Open Europe Blog

Last July, we put together this ‘traffic light table’ of Spanish regions, based on how much each region had to cut its deficit by in order to meet the 2012 overall target of 1.5% of GDP (click to enlarge):

The official deficit figures for Spanish regions were published yesterday, so let’s see how our table stands up. Unsurprisingly, Spanish regions have missed their overall target, but by a lower than expected margin. The final figure for 2012 is 1.73% of GDP – only 0.23% above the target.

Five regions have missed their individual targets (well, six if you want to include Castilla-La Mancha, which is on 1.53%, but that may be a bit harsh given that they have achieved an adjustment of close to 5.8%). Three of them (Murcia, Comunidad Valenciana and Balearic Islands) are in the ‘red’ region of our table. The remaining two (Catalonia and Andalusia) top the ‘amber’ region.

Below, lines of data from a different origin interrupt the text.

(** Runs for the further properties. *)

Lemma get_raw_verbatim_witness :
  settled (run scripted (Client.get db (js "k") raw_option) [Response 200 (js "1")])
    = Done (Str (js "1")).
Proof.
  exact (@get_raw_verbatim _ _ scripted db (js "k") raw_option
           [Response 200 (js "1")] eq_refl).
Defined.

Lemma get_list_ignore_status_witness :
  settled (run scripted (Client.get db (js "k") None) [Response 200 (js "1")]) =
  settled (run scripted (Client.get db (js "k") None) [Response 404 (js "1")]) /\
  settled (run scripted (Client.list db None) [Response 200 (js "1")]) =
  settled (run scripted (Client.list db None) [Response 500 (js "1")]).
Proof.
  split.
  - exact (proj1 (@get_list_ignore_status _ _ _ scripted scripted db (js "k") None
                    None [] [Response 200 (js "1")] [] [Response 404 (js "1")] []
                    200%N 404%N (js "1")) eq_refl eq_refl).
  - exact (proj2 (@get_list_ignore_status _ _ _ scripted scripted db (js "k") None
                    None [] [Response 200 (js "1")] [] [Response 500 (js "1")] []
                    200%N 500%N (js "1")) eq_refl eq_refl eq_refl).
Defined.

Lemma holes_image_serializable : serializable (json_image holes).
Proof. repeat (constructor; try reflexivity). Qed.

Lemma get_after_set_json_image_witness :
  Client.encode holes = jsq "{'b':[null,null,2.5]}" /\
  Client.decode (js "k") None (Client.encode holes)
    = Return (Obj [(js "b", Arr [Null; Null; dec 25 (-1)])]).
Proof.
  split; [reflexivity|].
  exact (@get_after_set_json_image _ (js "k") holes None eq_refl
           holes_image_serializable).
Defined.

Lemma list_lone_surrogate_prefix_witness :
  run scripted (Client.list db (Some (js "ab" ++ lone_high))) [Response 200 []]
    = {| settled := Failed URIError; world := [Response 200 []]; trace := [] |}.
Proof.
  exact (@list_lone_surrogate_prefix _ scripted db (js "ab") lone_high
           [Response 200 []] eq_refl eq_refl).
Defined.

Lemma list_prefix_on_the_wire_witness :
  trace (run scripted (Client.list db (Some (js "a/b c"))) [])
    = [Client.list_request db (js "a%2Fb%20c")] /\
  Forall (fun c => uri_safe c = true) (js "a%2Fb%20c") /\
  URI.decodeURIComponent (js "a%2Fb%20c") = Some (js "a/b c").
Proof.
  exact (@list_prefix_on_the_wire _ scripted db (js "a/b c") (js "a%2Fb%20c") []
           eq_refl eq_refl).
Defined.
Lemma after_stop_witness :
  permissionResolvers demo_waiting !! "w1" = Some {| resolves := Some (inl 42) |} /\
  exists m2,
    respondToPermission (at_time 9) "w1" "a"
      (fst (snd (stopWorkstream (H := Worktree.failing_git) "w1" true demo_waiting Worktree.sim_empty))) =
      Ok (m2, [ResolverCalled {| resolves := Some (inl 42) |} (permission_response "a")]) /\
    workstreams m2 = delete "w1" (workstreams demo_waiting).
Proof.
  split; [reflexivity|].
  exact (proj2 (after_stop (H := Worktree.failing_git) "w1" "a" true demo_waiting Worktree.sim_empty (at_time 9)
                  update_without_params {| resolves := Some (inl 42) |} eq_refl)).
Defined.

Lemma stop_removes_one_witness :
  string_truthy (workstreams demo_manager !! "w1" ≫= worktreePath) = false /\
  fst (stopWorkstream (H := Worktree.failing_git) "w1" true demo_manager Worktree.sim_empty) = Worktree.sim_empty /\
  workstreams (fst (snd (stopWorkstream (H := Worktree.failing_git) "w1" true demo_manager Worktree.sim_empty))) =
    delete "w1" (workstreams demo_manager).
Proof.
  split; [reflexivity|].
  destruct (stop_removes_one (H := Worktree.failing_git) "w1" true demo_manager Worktree.sim_empty)
    as (Hws & _ & _ & _ & _ & _ & _ & _ & Hworld).
  split; [apply Hworld; right; right; reflexivity | exact Hws].
Defined.

(** *** Inbound updates *)

(** X21: A [tool_call_update] never touches the workstream table (the last
    activity of the workstream is not refreshed) and is passed to every
    observer once, whether or not the tool is known; when the tool is not
    in the table, or the update has no id or the empty id, the tool table
    is unchanged as well. *)
Theorem tool_update_keeps_records (amb : Ambient) (w sid : string) (i st : option string)
    (m : WorkstreamManager) (ws : Workstream)
    (Hws : workstreams m !! w = Some ws) :
  exists m',
    handleAcpMessage amb w (tool_call_update_message sid i st) m =
      Done (m', map (fun h => Delivered h w (tool_update_event i st)) (eventHandlers m)) /\
    workstreams m' = workstreams m /\
    (string_truthy i = false \/ (activeTools m !! w ≫= fun tools => tools !! i) = None ->
     activeTools m' = activeTools m).
Proof.
  destruct (handle_tool_update w amb sid i st m ws Hws) as (m' & Hrun & Ht).
  exists m'. split; [done|].
  split.
  - revert Hrun. unfold handleAcpMessage.
    change (parseSessionUpdate (tool_call_update_message sid i st))
      with (Ok {| type := tool_update; su_sessionId := VStr sid;
                  data := VObj [("id", of_opt_string i); ("status", of_opt_string st);
                                ("content", VUndef)] |}).
    rewrite Hws. simpl. unfold on_tool_update. simpl. rewrite !as_opt_of_opt.
    intros [= <- _].
    destruct (activeTools m !! w); [|done].
    destruct (string_truthy i); [|done].
    destruct (_ !! i); [|done]. by destruct (is_terminal st).
  - intros Hskip. rewrite Ht.
    destruct (activeTools m !! w) as [tools|]; [|done]. simpl in Hskip.
    destruct (string_truthy i); [|done].
    destruct Hskip as [? | ->]; done.
Qed.

Lemma tool_update_keeps_records_witness :
  workstreams demo_manager !! "w1" = Some demo_workstream /\
  handleAcpMessage (at_time 2) "w1"
    (tool_call_update_message "s1" (Some "t9") (Some "completed")) demo_manager =
    Done (demo_manager, [Delivered 7%nat "w1" (tool_update_event (Some "t9") (Some "completed"))]).
Proof.
  split; [reflexivity|].
  destruct (tool_update_keeps_records (at_time 2) "w1" "s1" (Some "t9") (Some "completed")
              demo_manager demo_workstream eq_refl) as (m' & Hrun & _).
  rewrite Hrun. f_equal. f_equal. revert Hrun. vm_compute. by intros [= <-].
Defined.

Lemma handle_thought amb w sid txt m ws :
  workstreams m !! w = Some ws ->
  handleAcpMessage amb w (agent_thought_chunk sid txt) m =
    Done (if string_truthy txt
          then updateWorkstream (now amb) w
                 (activity_only ("ðŸ’­ " +:+ slice0 100 (default EmptyString txt))) m
          else m, []).
Proof.
  intros Hws. unfold handleAcpMessage.
  change (parseSessionUpdate (agent_thought_chunk sid txt))
    with (Ok {| type := thought; su_sessionId := VStr sid;
                data := or_else (of_opt_string txt) (VStr EmptyString) |}).
  rewrite Hws. simpl. destruct txt as [t|]; [|done]. simpl.
  unfold or_else. simpl. destruct (String.eqb t EmptyString) eqn:Ht; simpl; [done|].
  by rewrite Ht.
Qed.

(** X22: A thought chunk is ephemeral: it calls no observer and changes
    nothing but the activity text and the time of the last activity of
    its workstream. With text, the activity becomes the thought mark
    followed by the first 100 characters of the text; without text the
    chunk changes nothing at all. *)
Theorem thought_is_ephemeral (amb : Ambient) (w sid : string) (txt : option string)
    (m : WorkstreamManager) (ws : Workstream)
    (Hws : workstreams m !! w = Some ws) :
  exists m' ws',
    handleAcpMessage amb w (agent_thought_chunk sid txt) m = Done (m', []) /\
    workstreams m' !! w = Some ws' /\
    messageHistory ws' = messageHistory ws /\ notifications ws' = notifications ws /\
    status ws' = status ws /\
    lastActivity ws' = (if string_truthy txt then now amb else lastActivity ws) /\
    currentActivity ws' =
      (if string_truthy txt then "ðŸ’­ " +:+ slice0 100 (default EmptyString txt)
       else currentActivity ws) /\
    (forall w', w' <> w -> workstreams m' !! w' = workstreams m !! w') /\
    activeTools m' = activeTools m /\
    (string_truthy txt = false -> m' = m).
Proof.
  rewrite (handle_thought amb w sid txt m ws Hws).
  destruct (string_truthy txt).
  - eexists _, _. split; [reflexivity|].
    rewrite (updateWorkstream_lookup _ _ _ _ _ Hws), updateWorkstream_activeTools.
    split_and!; try done.
    intros w' Hne. unfold updateWorkstream. rewrite Hws. simpl. by rewrite lookup_insert_ne.
  - exists m, ws. by split_and!.
Qed.

Lemma thought_is_ephemeral_witness :
  workstreams demo_manager !! "w1" = Some demo_workstream /\
  exists m' ws',
    handleAcpMessage (at_time 6) "w1" (agent_thought_chunk "s1" (Some "hm")) demo_manager =
      Done (m', []) /\
    workstreams m' !! "w1" = Some ws' /\ messageHistory ws' = [] /\ lastActivity ws' = 6 /\
    currentActivity ws' = "ðŸ’­ " +:+ "hm".
Proof.
  split; [reflexivity|].
  destruct (thought_is_ephemeral (at_time 6) "w1" "s1" (Some "hm") demo_manager demo_workstream
              eq_refl) as (m' & ws' & Hrun & Hws' & Hh & _ & _ & Hlast & Hact & _).
  exists m', ws'. by split_and!.
Defined.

Credit where credit is due (and we’re not just talking about the accuracy of our prediction). Some regions have managed to achieve a very substantial deficit reduction to meet their targets. Think of Castilla-La Mancha or Extremadura, for instance, which started from 7.31% and 4.59% respectively. However, the fact that the country’s two most populous regions – Andalusia and Catalonia – remain among the most undisciplined despite receiving billions from the Spanish government’s dedicated bailout fund is clearly a source of concern for Mariano Rajoy’s government.